In some cases, payers' target pricing can be frustrating. Twenty years ago, in Knoxville, hospitals were losing money on Medicare patients. In response, healthcare providers lowered the costs significantly. When Bundled Payments for Care Improvement was introduced, Medicare looked at those costs and then created targets that were even lower.

"Over three years, we saved Medicare $11 million and then we had to pay them back, as a reward. When you talk about fair targets, that is unfair. With Humana, we've had more reasonable targets for bundles. It's a win-win because it saves money for members and for Humana," said Dr. Covino.

Brent Stice, panel moderator and associate vice president for value-based program operations and analytics at Humana, added, "We've tried to be thoughtful about the 'race to the bottom.' We want to drive change, while also creating targets that are realistic."

The future of bundled payments

Almost every payer is starting to adopt bundled payments. To date, most insurers have focused on high-ticket, high-acuity procedures like spine, joint, shoulders and knees. Some have expanded to more routine procedures such as colonoscopies.
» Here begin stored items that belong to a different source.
Lemma wp_add_labels ls :
  Forall u32 ls -> Forall (known T DLabel) ls -> (forall k, is_Some (props !! k) -> known T DKey k) ->
  entries_ok T ->
  (forall l k, l ∈ ls -> ent T (l, k, n) = None \/ ent T (l, k, n) = indexed_value (props !! k)) ->
  (forall T2, patch n T T2 ->
     (forall l, lab T2 (l, n) = if decide (l ∈ ls) then true else lab T (l, n)) ->
     (forall l k, ent T2 (l, k, n) =
        if decide (l ∈ ls /\ is_Some (props !! k)) then indexed_value (props !! k) else ent T (l, k, n)) ->
     Q (Ok tt) T2) ->
  (forall T' l k v, l ∈ ls -> props !! k = Some v -> conflict T n l k v -> Q (Err ErrConstraintViolation) T') ->
  wp (for_each (fun l => Set_ (LabelKey l n) [] ≫= fun _ => put_entries l props n) ls) T Q.
Proof.
  intros Hls HL HK He Hent HQ HC.
  apply (wp_touch _ _ n T (fun l l' k' => l' = l /\ is_Some (props !! k')) (fun _ k' => indexed_value (props !! k'))
    (fun l l' => l' = l) (H0 := fun x l => Z.eq_dec l x) (fun _ => true)); [done| |].
  - intros done l todo T1 _ Hin Hpt [Ht _]. pose proof (Forall_elem _ _ _ Hls Hin) as Hl.
    pose proof (Forall_elem _ _ _ HL Hin) as HLl. apply wp_bind, wp_Set_label; [done|]. cbn [on_ok].
    set (T1' := set_lab _ T1). assert (patch n T T1') as Hp1 by (by apply patch_lab).
    apply wp_put_entries; try done; [apply Hp1| | | | |].
    + intros k. change (ent T1') with (ent T1). rewrite Ht. destruct (decide _); auto.
    + by eapply patch_known.
    + intros k Hk. eapply patch_known; [done|]. auto.
    + intros T2 Hp2 Hlab Hent2. cbn [on_ok]. split; [by eapply patch_trans|]. split; [exact Hent2|].
      intros l'. rewrite Hlab. cbn. destruct (decide (l' = l)) as [->|]; [by rewrite fn_lookup_insert|].
      by rewrite fn_lookup_insert_ne by congruence.
    + intros T' k v Hkv Hcf. cbn [on_ok]. eapply HC; [done|done|]. by eapply patch_conflict.
  - intros T2 Hp2 [Ht Htl]. apply HQ; [done| |].
    + intros l. rewrite Htl. apply decide_ext. rewrite Exists_exists. naive_solver.
    + intros l k. rewrite Ht. apply decide_ext. rewrite Exists_exists. naive_solver.
Qed.

Lemma wp_del_label l T1 (Q' : res unit -> tables -> Prop) :
  u32 l -> patch n T T1 ->
  (forall k, ent T1 (l, k, n) = None \/ ent T1 (l, k, n) = indexed_value (props !! k)) ->
  (forall T2, patch n T T2 ->
     (forall l', lab T2 (l', n) = if decide (l' = l) then false else lab T1 (l', n)) ->
     (forall l' k, ent T2 (l', k, n) =
        if decide (l' = l /\ is_Some (props !! k)) then None else ent T1 (l', k, n)) -> Q' (Ok tt) T2) ->
  wp (Delete (LabelKey l n) ≫= fun _ => del_entries l props n) T1 Q'.
Proof.
  intros Hl Hpt Hent HQ. apply wp_bind, wp_Delete_label; [done|]. cbn [on_ok].
  set (T1' := set_lab _ T1). assert (patch n T T1') as Hp1 by (by apply patch_lab).
  apply wp_del_entries; try done; [apply Hp1|].
  intros T2 Hp2 Hlab Hent2. apply HQ; [by eapply patch_trans| |exact Hent2].
  intros l'. rewrite Hlab. cbn. destruct (decide (l' = l)) as [->|]; [by rewrite fn_lookup_insert|].
  by rewrite fn_lookup_insert_ne by congruence.
Qed.
End labels.

(** *** Interning a list of label names *)
Definition resolved (T : tables) (d : dict) (names : list bytes) (ids : list Z) : Prop :=
  Forall2 (fun name id => fwd T (d, name) = Some id) names ids.

Lemma resolved_mono T T' d names ids :
  (forall d name id, fwd T (d, name) = Some id -> fwd T' (d, name) = Some id) ->
  resolved T d names ids -> resolved T' d names ids.
Proof. intros Hf Hr. eapply Forall2_impl; [exact Hr|]. cbn. auto. Qed.

Lemma resolved_known T d names ids :
  cat_ok T -> resolved T d names ids -> Forall u32 ids /\ Forall (known T d) ids.
Proof.
  intros Hc Hr. induction Hr as [|name id names ids Hf Hr [IH1 IH2]]; [done|].
  split; constructor; try done; [by eapply cat_u32|by eapply known_fwd].
Qed.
Humana, which offers a maternity bundled payment program in addition to its orthopedic bundled payment programs, is taking an incremental approach as it plans to implement additional types of bundled payment models. "We don't want to launch 50 different bundles and then not be able to manage them. So far, we have rolled out bundles that we think will be successful and will generate learnings for us," said Mr. Stice.

Conclusion

While some obstacles exist to transitioning patients to ASCs, the evidence suggests that careful patient selection in combination with thoughtful payer policies can benefit insurers, patients and providers. Humana's work with OrthoIllinois and OrthoTenessee illustrates the power of ASCs to transform today's healthcare market.